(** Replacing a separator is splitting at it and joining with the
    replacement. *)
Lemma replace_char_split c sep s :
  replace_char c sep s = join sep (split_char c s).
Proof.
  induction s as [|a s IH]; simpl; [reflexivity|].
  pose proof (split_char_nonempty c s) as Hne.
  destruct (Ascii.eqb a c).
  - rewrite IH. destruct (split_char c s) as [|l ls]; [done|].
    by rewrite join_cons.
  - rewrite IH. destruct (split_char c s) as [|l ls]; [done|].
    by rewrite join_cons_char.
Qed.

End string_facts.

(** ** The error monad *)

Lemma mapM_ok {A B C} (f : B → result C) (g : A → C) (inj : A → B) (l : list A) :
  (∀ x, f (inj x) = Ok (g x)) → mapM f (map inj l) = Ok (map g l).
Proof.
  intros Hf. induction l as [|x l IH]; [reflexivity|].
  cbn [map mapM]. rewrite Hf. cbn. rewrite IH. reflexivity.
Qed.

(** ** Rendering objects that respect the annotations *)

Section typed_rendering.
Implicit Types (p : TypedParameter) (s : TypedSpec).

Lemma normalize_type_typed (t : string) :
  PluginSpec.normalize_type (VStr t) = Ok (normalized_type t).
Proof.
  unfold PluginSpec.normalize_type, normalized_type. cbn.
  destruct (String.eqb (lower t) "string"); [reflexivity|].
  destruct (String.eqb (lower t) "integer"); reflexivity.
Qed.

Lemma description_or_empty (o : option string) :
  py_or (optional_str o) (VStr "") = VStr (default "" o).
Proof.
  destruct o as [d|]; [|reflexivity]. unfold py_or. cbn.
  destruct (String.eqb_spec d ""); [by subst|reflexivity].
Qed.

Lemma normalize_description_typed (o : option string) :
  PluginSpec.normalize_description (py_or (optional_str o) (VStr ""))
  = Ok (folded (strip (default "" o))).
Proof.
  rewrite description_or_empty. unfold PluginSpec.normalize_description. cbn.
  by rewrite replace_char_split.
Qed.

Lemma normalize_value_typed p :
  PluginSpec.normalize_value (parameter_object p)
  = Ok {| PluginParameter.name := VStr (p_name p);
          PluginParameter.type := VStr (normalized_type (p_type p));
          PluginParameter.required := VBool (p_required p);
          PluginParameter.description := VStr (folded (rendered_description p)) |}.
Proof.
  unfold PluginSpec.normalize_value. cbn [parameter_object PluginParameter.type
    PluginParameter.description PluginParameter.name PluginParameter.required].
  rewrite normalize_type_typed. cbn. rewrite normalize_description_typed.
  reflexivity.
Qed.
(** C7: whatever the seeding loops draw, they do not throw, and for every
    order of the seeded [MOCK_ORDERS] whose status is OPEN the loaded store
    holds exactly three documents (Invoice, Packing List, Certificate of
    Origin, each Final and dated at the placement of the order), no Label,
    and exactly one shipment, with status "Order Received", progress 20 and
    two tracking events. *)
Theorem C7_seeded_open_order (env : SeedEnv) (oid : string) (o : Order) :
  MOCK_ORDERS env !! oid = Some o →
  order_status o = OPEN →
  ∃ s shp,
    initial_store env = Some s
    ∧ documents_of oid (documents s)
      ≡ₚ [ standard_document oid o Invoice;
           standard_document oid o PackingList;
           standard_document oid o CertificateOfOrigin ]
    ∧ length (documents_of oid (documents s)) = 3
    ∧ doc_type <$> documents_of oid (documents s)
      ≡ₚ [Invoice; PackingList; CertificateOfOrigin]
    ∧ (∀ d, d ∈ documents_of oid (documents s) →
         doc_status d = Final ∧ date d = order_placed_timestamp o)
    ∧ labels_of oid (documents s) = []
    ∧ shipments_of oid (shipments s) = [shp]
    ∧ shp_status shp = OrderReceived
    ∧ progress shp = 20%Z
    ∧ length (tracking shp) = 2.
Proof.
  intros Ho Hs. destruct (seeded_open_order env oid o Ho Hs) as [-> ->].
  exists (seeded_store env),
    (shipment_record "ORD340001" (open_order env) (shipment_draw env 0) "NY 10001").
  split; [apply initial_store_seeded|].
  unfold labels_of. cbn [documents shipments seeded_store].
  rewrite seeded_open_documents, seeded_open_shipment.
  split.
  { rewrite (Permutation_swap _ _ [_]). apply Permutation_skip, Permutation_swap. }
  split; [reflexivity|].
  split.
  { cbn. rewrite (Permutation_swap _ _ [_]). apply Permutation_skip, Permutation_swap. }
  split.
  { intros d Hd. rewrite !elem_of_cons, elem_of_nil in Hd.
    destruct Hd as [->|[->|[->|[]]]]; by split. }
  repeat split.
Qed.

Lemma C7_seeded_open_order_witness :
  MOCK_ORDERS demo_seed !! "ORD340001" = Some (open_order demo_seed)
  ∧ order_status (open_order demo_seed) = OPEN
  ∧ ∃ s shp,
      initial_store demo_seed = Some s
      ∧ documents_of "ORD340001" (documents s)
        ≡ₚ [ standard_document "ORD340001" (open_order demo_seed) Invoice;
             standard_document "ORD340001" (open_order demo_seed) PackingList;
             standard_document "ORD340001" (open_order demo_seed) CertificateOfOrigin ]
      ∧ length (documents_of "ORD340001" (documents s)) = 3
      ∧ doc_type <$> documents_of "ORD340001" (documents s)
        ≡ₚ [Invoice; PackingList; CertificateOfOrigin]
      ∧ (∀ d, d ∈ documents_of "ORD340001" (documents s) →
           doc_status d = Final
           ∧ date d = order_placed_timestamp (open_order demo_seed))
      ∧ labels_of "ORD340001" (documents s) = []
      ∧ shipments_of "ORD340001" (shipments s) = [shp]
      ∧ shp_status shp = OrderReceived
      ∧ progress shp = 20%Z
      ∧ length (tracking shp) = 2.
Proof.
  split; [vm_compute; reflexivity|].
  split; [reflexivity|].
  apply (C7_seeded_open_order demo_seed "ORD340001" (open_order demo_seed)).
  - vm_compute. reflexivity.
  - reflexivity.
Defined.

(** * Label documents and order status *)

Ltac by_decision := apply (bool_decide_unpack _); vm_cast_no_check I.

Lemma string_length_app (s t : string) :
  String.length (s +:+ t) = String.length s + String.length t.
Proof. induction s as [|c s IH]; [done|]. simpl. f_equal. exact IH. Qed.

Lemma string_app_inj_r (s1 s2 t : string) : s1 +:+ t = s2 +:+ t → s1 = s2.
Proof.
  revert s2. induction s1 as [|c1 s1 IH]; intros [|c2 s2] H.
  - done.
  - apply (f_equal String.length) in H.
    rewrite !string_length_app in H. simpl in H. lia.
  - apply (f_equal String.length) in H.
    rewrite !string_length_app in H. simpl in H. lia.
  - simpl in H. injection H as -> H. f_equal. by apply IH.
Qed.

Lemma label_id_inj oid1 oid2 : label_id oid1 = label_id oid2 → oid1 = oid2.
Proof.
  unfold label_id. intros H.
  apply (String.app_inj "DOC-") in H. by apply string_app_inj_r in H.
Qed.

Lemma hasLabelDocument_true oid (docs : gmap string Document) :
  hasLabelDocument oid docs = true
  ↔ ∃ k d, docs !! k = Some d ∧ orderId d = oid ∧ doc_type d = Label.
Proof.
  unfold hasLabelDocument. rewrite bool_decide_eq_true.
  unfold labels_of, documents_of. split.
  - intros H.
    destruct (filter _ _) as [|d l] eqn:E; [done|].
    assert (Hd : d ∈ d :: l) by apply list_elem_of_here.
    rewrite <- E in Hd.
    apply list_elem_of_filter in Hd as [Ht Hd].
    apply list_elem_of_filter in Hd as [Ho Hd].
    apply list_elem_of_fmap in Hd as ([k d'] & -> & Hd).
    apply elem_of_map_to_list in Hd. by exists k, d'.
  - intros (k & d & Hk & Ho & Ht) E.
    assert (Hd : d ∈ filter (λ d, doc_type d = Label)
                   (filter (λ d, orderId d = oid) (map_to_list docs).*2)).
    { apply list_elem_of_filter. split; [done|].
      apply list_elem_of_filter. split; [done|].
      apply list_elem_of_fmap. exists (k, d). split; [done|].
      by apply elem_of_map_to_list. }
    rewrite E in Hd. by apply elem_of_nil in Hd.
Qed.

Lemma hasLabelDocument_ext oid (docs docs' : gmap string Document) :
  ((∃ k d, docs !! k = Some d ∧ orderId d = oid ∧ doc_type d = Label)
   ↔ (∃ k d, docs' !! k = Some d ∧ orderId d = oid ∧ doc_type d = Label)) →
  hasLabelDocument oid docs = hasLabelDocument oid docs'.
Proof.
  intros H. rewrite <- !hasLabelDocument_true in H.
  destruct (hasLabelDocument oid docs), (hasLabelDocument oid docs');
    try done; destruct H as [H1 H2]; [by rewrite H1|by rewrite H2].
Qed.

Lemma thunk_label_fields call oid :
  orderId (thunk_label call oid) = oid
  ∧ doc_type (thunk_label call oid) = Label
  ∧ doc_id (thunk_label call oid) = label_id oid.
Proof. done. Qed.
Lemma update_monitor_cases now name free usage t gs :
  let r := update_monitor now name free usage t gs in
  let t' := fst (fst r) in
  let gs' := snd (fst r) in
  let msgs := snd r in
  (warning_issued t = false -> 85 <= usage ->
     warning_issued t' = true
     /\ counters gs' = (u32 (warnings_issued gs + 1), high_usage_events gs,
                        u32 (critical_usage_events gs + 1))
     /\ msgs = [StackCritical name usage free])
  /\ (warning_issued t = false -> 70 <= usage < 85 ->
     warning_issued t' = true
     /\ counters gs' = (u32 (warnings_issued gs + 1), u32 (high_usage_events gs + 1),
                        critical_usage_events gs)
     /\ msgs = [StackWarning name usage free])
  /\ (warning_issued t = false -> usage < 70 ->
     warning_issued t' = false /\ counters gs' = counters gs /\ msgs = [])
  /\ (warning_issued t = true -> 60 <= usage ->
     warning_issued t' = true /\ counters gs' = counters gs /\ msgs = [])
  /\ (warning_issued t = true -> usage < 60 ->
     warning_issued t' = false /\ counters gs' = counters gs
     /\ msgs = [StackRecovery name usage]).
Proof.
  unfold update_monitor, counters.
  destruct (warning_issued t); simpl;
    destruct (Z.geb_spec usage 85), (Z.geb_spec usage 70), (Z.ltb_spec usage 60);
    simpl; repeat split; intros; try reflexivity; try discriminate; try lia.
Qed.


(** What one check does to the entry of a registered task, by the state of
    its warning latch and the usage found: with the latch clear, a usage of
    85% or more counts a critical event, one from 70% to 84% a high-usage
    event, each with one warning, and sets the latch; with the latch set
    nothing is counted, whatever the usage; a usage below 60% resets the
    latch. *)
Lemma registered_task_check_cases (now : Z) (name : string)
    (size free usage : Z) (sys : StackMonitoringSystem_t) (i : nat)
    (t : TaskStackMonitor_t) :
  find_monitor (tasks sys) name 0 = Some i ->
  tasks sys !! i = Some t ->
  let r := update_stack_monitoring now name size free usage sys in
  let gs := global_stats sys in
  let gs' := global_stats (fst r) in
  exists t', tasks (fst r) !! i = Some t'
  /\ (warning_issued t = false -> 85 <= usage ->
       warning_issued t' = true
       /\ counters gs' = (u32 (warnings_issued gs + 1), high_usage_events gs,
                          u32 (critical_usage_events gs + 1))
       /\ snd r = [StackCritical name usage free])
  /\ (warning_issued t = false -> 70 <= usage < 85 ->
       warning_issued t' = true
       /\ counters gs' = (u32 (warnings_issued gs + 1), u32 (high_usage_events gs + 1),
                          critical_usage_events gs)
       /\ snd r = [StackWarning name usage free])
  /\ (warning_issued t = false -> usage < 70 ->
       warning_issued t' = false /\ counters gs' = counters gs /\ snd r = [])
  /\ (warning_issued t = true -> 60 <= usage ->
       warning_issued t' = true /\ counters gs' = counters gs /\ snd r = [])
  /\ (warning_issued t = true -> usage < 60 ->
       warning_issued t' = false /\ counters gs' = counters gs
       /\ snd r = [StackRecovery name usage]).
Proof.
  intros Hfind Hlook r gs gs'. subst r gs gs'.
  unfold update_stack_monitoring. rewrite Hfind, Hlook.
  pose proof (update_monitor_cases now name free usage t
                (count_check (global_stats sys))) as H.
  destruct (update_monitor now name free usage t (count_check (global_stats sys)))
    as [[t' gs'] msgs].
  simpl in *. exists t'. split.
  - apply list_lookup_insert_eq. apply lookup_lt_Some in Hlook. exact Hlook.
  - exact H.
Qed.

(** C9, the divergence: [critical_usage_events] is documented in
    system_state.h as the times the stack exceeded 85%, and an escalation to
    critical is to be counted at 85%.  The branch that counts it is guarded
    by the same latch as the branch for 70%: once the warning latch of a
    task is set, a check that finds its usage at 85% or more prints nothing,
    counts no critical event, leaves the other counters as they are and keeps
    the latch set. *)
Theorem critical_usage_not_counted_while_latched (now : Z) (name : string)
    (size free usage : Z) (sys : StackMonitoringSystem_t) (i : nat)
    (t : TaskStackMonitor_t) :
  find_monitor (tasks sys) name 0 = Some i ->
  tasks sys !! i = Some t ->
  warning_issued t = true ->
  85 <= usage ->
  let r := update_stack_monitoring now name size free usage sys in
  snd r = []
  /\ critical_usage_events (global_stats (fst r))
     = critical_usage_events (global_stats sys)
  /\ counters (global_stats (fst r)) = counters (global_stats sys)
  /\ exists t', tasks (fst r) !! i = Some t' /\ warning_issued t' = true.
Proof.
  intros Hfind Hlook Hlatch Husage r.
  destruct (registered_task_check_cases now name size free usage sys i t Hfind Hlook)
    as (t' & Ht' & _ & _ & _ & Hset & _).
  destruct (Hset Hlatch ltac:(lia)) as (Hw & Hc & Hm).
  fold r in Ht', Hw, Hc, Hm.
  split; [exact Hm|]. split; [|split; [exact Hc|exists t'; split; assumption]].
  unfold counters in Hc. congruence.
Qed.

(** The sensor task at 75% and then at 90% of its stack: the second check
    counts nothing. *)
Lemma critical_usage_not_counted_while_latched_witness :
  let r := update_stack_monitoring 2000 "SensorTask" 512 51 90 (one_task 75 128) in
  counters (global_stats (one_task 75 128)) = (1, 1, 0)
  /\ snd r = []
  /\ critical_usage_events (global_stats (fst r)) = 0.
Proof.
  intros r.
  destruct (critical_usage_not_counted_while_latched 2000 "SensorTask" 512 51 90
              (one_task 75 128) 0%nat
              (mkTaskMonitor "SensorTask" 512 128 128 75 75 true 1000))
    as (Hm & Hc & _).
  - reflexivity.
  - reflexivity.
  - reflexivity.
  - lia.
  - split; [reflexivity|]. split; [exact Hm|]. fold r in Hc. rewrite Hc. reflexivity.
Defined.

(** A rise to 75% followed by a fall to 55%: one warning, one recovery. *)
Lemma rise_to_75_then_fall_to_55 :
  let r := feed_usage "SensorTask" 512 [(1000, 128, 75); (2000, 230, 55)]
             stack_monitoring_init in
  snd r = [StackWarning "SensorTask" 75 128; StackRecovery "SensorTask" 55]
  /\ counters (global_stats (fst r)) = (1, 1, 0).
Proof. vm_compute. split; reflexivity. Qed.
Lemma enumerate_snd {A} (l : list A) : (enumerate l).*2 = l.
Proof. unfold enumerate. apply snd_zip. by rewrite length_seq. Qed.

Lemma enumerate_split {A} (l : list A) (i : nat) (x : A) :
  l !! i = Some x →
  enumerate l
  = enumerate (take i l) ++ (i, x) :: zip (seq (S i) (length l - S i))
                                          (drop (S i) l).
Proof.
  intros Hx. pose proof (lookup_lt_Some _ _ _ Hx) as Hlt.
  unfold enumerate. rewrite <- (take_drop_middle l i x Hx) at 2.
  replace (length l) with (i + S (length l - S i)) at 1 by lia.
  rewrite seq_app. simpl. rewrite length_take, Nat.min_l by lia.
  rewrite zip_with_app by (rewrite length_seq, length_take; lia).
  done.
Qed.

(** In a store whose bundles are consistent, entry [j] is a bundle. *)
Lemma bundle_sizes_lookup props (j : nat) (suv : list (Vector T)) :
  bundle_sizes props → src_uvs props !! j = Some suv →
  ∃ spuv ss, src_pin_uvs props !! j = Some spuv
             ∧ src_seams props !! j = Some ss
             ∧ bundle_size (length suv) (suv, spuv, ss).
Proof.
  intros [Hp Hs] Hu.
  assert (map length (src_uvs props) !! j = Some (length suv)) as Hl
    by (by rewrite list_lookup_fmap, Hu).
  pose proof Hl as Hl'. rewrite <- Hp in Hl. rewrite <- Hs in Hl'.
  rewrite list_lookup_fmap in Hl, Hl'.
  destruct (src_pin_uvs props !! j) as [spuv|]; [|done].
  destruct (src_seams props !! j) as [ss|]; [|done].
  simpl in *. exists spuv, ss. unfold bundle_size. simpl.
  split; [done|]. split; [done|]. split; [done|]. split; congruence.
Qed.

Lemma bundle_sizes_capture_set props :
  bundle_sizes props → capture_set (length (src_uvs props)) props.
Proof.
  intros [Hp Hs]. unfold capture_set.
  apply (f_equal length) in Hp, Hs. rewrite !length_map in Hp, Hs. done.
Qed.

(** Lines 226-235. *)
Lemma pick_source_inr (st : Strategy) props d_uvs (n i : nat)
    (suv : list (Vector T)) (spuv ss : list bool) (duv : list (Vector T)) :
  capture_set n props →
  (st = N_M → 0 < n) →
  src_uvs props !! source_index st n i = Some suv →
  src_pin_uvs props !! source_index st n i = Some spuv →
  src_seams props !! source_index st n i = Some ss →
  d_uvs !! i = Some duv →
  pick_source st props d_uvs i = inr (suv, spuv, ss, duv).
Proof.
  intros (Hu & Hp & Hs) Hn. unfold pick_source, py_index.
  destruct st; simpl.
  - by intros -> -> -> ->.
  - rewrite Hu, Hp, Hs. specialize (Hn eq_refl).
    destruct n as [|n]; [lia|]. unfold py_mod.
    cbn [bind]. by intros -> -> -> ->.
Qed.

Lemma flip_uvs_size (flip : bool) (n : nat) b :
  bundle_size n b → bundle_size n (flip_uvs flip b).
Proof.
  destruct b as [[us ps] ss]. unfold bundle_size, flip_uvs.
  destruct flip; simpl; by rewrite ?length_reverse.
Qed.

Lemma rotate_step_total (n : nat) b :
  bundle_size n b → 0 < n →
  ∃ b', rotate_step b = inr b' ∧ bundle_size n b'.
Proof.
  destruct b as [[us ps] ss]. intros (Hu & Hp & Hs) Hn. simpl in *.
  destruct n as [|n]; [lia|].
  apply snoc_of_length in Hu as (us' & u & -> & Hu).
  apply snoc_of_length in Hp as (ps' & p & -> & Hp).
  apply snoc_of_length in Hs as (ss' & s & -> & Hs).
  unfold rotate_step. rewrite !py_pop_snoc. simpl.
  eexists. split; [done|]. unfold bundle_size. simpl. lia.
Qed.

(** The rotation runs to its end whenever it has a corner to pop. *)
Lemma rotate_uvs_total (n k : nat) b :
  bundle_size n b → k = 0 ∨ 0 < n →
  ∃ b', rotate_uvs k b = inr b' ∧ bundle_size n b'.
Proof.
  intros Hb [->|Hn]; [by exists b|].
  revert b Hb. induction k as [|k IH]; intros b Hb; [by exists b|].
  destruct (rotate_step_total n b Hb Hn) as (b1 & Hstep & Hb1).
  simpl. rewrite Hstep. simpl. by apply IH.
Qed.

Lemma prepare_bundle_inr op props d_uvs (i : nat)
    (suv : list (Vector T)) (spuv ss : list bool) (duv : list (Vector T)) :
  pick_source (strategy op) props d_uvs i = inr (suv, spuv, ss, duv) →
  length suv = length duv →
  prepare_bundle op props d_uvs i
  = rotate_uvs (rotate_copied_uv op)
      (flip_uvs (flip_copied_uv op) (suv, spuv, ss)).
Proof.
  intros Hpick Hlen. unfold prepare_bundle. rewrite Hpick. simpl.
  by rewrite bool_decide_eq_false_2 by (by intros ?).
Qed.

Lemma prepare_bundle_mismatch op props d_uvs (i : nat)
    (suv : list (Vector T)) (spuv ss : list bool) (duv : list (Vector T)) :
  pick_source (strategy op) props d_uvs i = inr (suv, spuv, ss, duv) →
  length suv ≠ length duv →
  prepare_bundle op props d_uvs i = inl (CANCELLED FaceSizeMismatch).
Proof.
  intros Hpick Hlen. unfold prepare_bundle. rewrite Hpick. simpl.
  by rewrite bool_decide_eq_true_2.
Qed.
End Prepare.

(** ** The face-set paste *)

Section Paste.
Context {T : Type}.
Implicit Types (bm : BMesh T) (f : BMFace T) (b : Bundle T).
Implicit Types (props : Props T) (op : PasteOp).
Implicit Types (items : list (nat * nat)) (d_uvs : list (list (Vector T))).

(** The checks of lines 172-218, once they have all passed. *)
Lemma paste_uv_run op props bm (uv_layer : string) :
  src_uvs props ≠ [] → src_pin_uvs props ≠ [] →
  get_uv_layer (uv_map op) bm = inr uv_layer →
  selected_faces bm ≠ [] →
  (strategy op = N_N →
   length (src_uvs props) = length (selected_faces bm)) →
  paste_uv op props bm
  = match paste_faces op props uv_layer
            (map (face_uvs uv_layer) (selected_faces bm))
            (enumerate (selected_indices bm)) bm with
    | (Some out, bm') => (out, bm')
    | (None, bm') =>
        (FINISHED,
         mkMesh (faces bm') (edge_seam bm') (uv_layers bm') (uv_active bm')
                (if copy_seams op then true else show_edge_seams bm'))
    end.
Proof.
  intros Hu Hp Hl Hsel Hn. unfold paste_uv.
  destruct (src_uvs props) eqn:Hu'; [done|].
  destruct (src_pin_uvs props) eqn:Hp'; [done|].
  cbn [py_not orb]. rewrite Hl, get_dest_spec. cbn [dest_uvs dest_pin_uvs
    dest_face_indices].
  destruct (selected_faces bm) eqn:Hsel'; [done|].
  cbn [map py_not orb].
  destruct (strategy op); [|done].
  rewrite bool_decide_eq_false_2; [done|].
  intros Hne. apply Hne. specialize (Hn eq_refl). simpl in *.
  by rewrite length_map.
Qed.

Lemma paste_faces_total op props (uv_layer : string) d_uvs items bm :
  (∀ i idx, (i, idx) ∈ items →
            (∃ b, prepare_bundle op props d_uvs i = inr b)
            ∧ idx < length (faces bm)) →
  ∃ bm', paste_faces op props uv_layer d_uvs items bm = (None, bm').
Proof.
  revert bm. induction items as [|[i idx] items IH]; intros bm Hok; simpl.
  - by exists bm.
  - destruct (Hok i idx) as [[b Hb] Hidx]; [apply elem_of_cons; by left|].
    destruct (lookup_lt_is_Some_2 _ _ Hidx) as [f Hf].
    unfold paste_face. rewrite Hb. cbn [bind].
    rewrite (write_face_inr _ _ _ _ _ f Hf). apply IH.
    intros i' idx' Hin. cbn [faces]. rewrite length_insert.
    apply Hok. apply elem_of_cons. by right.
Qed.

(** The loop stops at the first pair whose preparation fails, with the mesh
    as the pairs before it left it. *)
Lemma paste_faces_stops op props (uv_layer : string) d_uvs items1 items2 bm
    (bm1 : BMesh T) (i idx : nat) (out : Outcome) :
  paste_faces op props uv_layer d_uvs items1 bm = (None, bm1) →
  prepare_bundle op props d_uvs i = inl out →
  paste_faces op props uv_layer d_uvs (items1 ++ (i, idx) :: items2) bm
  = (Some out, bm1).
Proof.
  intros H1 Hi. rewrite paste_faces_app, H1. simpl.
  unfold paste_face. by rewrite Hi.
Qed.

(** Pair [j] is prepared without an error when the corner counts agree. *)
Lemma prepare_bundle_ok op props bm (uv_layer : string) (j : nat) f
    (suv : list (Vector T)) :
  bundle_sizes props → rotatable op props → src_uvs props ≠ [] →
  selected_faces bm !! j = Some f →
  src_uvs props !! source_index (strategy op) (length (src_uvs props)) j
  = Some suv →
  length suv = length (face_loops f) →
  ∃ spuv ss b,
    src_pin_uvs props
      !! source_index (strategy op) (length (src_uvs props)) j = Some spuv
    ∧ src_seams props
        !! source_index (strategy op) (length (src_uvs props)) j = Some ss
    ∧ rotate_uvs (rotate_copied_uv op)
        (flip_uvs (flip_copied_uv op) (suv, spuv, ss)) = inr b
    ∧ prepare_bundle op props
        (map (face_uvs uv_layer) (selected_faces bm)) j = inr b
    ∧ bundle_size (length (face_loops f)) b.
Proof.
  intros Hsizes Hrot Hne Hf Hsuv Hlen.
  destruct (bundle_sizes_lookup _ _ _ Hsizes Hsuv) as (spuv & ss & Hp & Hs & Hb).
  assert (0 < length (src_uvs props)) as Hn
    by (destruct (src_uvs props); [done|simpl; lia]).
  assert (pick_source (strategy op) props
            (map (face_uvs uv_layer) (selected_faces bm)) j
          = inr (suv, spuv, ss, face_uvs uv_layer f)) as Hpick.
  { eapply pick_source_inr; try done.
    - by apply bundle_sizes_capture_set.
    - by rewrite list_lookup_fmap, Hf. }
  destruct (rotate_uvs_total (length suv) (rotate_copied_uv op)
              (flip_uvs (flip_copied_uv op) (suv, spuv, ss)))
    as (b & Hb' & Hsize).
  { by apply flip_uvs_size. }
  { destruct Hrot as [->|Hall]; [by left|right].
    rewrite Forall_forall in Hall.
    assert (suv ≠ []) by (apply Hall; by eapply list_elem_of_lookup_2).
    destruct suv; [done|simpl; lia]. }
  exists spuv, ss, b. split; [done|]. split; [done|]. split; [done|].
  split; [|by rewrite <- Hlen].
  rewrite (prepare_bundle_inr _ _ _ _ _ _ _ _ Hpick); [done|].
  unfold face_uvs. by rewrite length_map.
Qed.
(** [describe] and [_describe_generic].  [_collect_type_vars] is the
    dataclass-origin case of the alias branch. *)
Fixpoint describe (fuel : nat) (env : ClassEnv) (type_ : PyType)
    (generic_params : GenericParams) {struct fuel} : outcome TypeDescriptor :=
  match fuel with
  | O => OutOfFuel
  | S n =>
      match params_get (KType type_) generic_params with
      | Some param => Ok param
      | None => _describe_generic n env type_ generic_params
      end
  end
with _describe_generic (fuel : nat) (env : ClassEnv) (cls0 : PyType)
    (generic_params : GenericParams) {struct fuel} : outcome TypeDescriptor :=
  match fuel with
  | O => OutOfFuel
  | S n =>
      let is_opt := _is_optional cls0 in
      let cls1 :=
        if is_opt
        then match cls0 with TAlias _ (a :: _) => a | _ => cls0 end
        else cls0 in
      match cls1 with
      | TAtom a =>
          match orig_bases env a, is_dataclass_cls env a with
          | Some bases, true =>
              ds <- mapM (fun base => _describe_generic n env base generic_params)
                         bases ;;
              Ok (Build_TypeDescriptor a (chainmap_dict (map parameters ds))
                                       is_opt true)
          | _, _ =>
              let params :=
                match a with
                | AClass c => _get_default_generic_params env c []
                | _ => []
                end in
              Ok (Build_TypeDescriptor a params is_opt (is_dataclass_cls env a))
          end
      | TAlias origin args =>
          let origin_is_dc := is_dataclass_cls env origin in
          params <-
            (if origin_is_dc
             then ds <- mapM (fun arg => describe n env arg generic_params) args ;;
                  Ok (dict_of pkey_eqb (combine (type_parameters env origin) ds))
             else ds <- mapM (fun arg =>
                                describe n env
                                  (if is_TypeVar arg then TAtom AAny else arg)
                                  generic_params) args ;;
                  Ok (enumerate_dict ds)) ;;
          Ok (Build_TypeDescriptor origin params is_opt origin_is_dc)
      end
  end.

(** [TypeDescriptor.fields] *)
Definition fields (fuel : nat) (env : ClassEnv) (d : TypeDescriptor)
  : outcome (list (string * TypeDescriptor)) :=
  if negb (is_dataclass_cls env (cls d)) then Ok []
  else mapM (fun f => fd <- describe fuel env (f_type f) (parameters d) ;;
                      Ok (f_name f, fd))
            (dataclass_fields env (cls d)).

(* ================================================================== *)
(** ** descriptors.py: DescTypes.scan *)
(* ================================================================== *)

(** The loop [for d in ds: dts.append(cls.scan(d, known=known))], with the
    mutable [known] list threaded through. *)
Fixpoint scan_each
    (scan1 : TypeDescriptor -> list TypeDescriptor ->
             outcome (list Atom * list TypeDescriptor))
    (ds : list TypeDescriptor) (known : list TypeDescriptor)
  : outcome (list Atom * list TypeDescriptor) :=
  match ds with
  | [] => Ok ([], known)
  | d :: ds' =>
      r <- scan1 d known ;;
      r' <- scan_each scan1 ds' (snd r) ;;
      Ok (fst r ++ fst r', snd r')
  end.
^^^^
What you have to do
The answer must be every line from the entries above that holds the string "msgs".

Exercise answer
  let msgs := snd r in
     /\ msgs = [StackCritical name usage free])
     /\ msgs = [StackWarning name usage free])
     warning_issued t' = false /\ counters gs' = counters gs /\ msgs = [])
     warning_issued t' = true /\ counters gs' = counters gs /\ msgs = [])
     /\ msgs = [StackRecovery name usage]).
    as [[t' gs'] msgs].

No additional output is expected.